Bar fight. Delayed/late reporting. Disclaim coverage. DJ suit. Move to dismiss. Lose. FOIL the police file. Discover new evidence, contradictory to what the insured had said. Move to dismiss again. Win.
In Patti & Johnny's, Inc. v. United States Liab. Ins. Grp., 2008 NY Slip Op 31203(U)(Sup.Ct., Nassau Co., decided 3/27/2008), the court reversed its earlier decision and granted USLIG's renewed motion to dismiss the insured's DJ complaint. USLIG had lost its initial motion to dismiss the complaint based on the insured's late notice of a bar fight that had started inside its premises. Afterwards, USLIG made a FOIL (Freedom of Information Law) request for and received the police file, which had been unavailable during the pendency of the assailant's criminal prosecution. The police file contained witness statements and surveillance videos that directly contradicted the insured's professed belief that it had no reason to suspect liability as a result of that altercation, including a bartender's statement that he had asked the assailant to carry the injured patron out of the bar, where the beating continued.
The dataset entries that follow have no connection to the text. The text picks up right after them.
(** ** The stream of one request *)
Definition handle_signal (signal : RuntimeSignal) (r : RoundVars) : M W RoundVars :=
  match signal with
  | PulseStart _ => mret r
  | TranscriptLine line => apply_doc_delta signal;; emit s (UTranscriptLine line);; mret r
  | TranscriptBlockStart index block =>
      match block with
      | Thinking _ _ | FinalText _ => upsert_turn_block s index block;; mret r
      | ToolCall id _ _ _ =>
          mret (with_block_indices (pending_tool_block_indices r ++ [index]) (tool_block_indices r)
                  (block_tool_call_ids r) (saw_native_tool_call_block r || negb (tagged_id id)) r)
      | ToolResult _ _ _ => emit_stream_block_start_update s index block;; mret r
      end
  | TranscriptBlockDelta index delta =>
      if bool_decide (is_Some (block_tool_call_ids r !! index)) then mret r
      else appended ← append_text_delta s index delta; mret (add_assistant_text appended r)
  | TranscriptBlockComplete index =>
      (if bool_decide (is_Some (block_tool_call_ids r !! index)) then mret tt else apply_doc_delta signal);;
      emit s (UBlockComplete index);; mret r
  | TranscriptBlockPhaseUpdated _ _ _ | ToolCallStatusUpdated _ _ | ApprovalRequest _ _ _
  | ApprovalResolved _ _ _ | SValidationResult _ _ | MaxTurnsReached _ => apply_doc_delta signal;; mret r
  | ToolCallStarted id name arguments _ started_at =>
      match parse_from_rfc3339 started_at with
      | Some t => record_tool_call_started_at id t
      | None => mret tt
      end;;
      r ← match pending_tool_block_indices r with
          | [] => mret r
          | index :: pending =>
              emit_stream_block_start_update s index (ToolCall id name arguments Envelope.Pending);;
              mret (with_block_indices pending (<[id := index]> (tool_block_indices r))
                      (<[index := id]> (block_tool_call_ids r)) (saw_native_tool_call_block r) r)
          end;
      apply_doc_delta signal;;
      mret (note_tool_use id name arguments r)
  | ToolCallArgumentsDelta id name delta _ arguments _ =>
      match tool_block_indices r !! id with Some index => emit s (UBlockDelta index delta) | None => mret tt end;;
      match arguments with
      | Some arguments => emit s (UToolCallArgumentsUpdated id name arguments)
      | None => mret tt
      end;;
      apply_doc_delta signal;;
      mret (note_arguments id name arguments r)
  | ToolCallCompleted id _ _ _ _ _ output =>
      apply_doc_delta signal;; push_tool_result_block s id output false;; mret (call_completed id r)
  | ToolCallFailed id _ _ _ _ _ output =>
      apply_doc_delta signal;; push_tool_result_block s id output true;; mret (call_completed id r)
  | ServerMetadata metadata => emit_server_metadata_update s metadata;; apply_doc_delta signal;; mret r
  | UsageUpdated usage => mret (with_usage true (accumulate_usage_envelope (round_tokens r) (Some usage)) r)
  | PulseEnd _ usage _ =>
      mret (if saw_usage_update r then r
            else with_usage false (accumulate_usage_envelope (round_tokens r) usage) r)
  | SError code message _ =>
      emit s (UStreamError (t!"stream error (" ++ code ++ t!"): " ++ message));; mret r
  end.

(** [while let Some(signal_outcome) = stream.next().await]: the variables at the end, or at the
    error that ends the stream. *)
Fixpoint drain (stream : list (RuntimeSignal + str)) (r : RoundVars) : M W (RoundVars + str * RoundVars) :=
  match stream with
  | [] => mret (inl r)
  | inr error :: _ => mret (inr (error, r))
  | inl signal :: rest => r ← handle_signal signal r; drain rest r
  end.

(** ** The steps of a round *)
Definition guard_line (msg : str) : M W unit :=
  match List.find (starts_with loop_guard_mark) (lines msg) with
  | Some line => emit s (UTranscriptLine line)
  | None => mret tt
  end.

Definition stop_with (msg : str) (o : PulseOutcome) (tokens : PulseTokens.t) : M W Step :=
  guard_line msg;; finish_turn_doc o tokens;; mret (Done (inl msg)).
(** [self.finish_turn_doc(PulseOutcome::Completed, self.last_turn_tokens)]. *)
Definition stop_completed (msg : str) : M W Step :=
  tokens ← gets last_turn_tokens; stop_with msg OutcomeCompleted tokens.

Definition tell_model (text : str) : M W unit := push_message (user_text text None).
(** Runs an operation that keeps the turn. *)
Ltac keep lem m :=
  let x := fresh "x" in let m' := fresh "m" in let E := fresh "E" in
  destruct (lem m) as (x & m' & E & ? & ?); [assumption|]; rewrite (pst_bind_returns _ _ _ _ _ E); clear E.

Lemma finish_result o tokens (m : Mgr) :
  exists m', finish_turn_doc o tokens m = Returns (tt, m') /\ last_turn_tokens m' = last_turn_tokens m
    /\ forall d a, task_doc m = Some d -> active_pulse d = Some a ->
       exists d' turn, task_doc m' = Some d' /\ active_pulse d' = None
         /\ completed_turns d' = completed_turns d ++ [turn] /\ td_input turn = at_input a
         /\ td_outcome turn = o /\ td_tokens turn = tokens.
Proof.
  unfold finish_turn_doc. run. destruct (task_doc m) as [d|] eqn:Hd; run.
  - eexists. split; [reflexivity|]. split; [done|]. intros d0 a [= <-] Ha. unfold finish_turn. rewrite Ha. cbn.
    eexists _, _. by split_and!.
  - eexists. split; [reflexivity|]. split; [done|]. done.
Qed.

Lemma stop_with_result msg o (m : Mgr) :
  sane m -> o = OutcomeCompleted \/ o = OutcomeMaxTurnsReached -> 
  exists m', stop_with s msg o (last_turn_tokens m) m = Returns (Done (inl msg), m') /\ finished m m' (inl msg).
Proof.
  intros Hm Ho. unfold stop_with. destruct (ok_guard_line s turn_kept msg m Hm) as ([] & m1 & E1 & Hm1 & K1).
  rewrite (pst_bind_returns _ _ _ _ _ E1). destruct (finish_result o (last_turn_tokens m) m1) as (m2 & E2 & T2 & F2).
  rewrite (pst_bind_returns _ _ _ _ _ E2). exists m2. split; [done|]. apply (kept_finished m m1); [done|].
  intros d a Hd Ha. destruct (F2 d a Hd Ha) as (d' & turn & ? & ? & ? & ? & ? & Ht). exists d', turn.
  split_and!; try done; [by subst o|]. rewrite Ht, T2. symmetry. apply K1.
Qed.

Lemma stop_completed_result msg (m : Mgr) :
  sane m -> exists m', stop_completed s msg m = Returns (Done (inl msg), m') /\ finished m m' (inl msg).
Proof. intros Hm. unfold stop_completed. run. apply stop_with_result; [done | by left]. Qed.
In ruling in favor of USLIG on it renewed motion, the court noted that an insured' s reasonable belief in nonliability will excuse the delay in giving notice to an insurer in compliance with the notice provision of an insurance policy, but the insured has the burden of showing the reasonableness of such excuse and it may be relevant on the issue of reasonableness whether and to what extent, the insured has inquired into the circumstances of the occurrence. The "overwhleming evidence" from materials obtained after the intitial motion via the FOIL request showed "that a brutal assault on [the injured party] occurred both inside and outside the establishment and that the employee of [the insured] not only stood by silently, but in fact, participated to the extent that he asked [the assailant] to carry the victim outside the bar where he proceeded to continue the assault[.]" On these newly discovered facts, the court granted USLIG's motion to dismiss the insured's DJ complaint, holding that the evidence from the police file "render[ed] the belief of non-liabilty on the part of Patti and Johnny [the insured] nonsensical and absurd."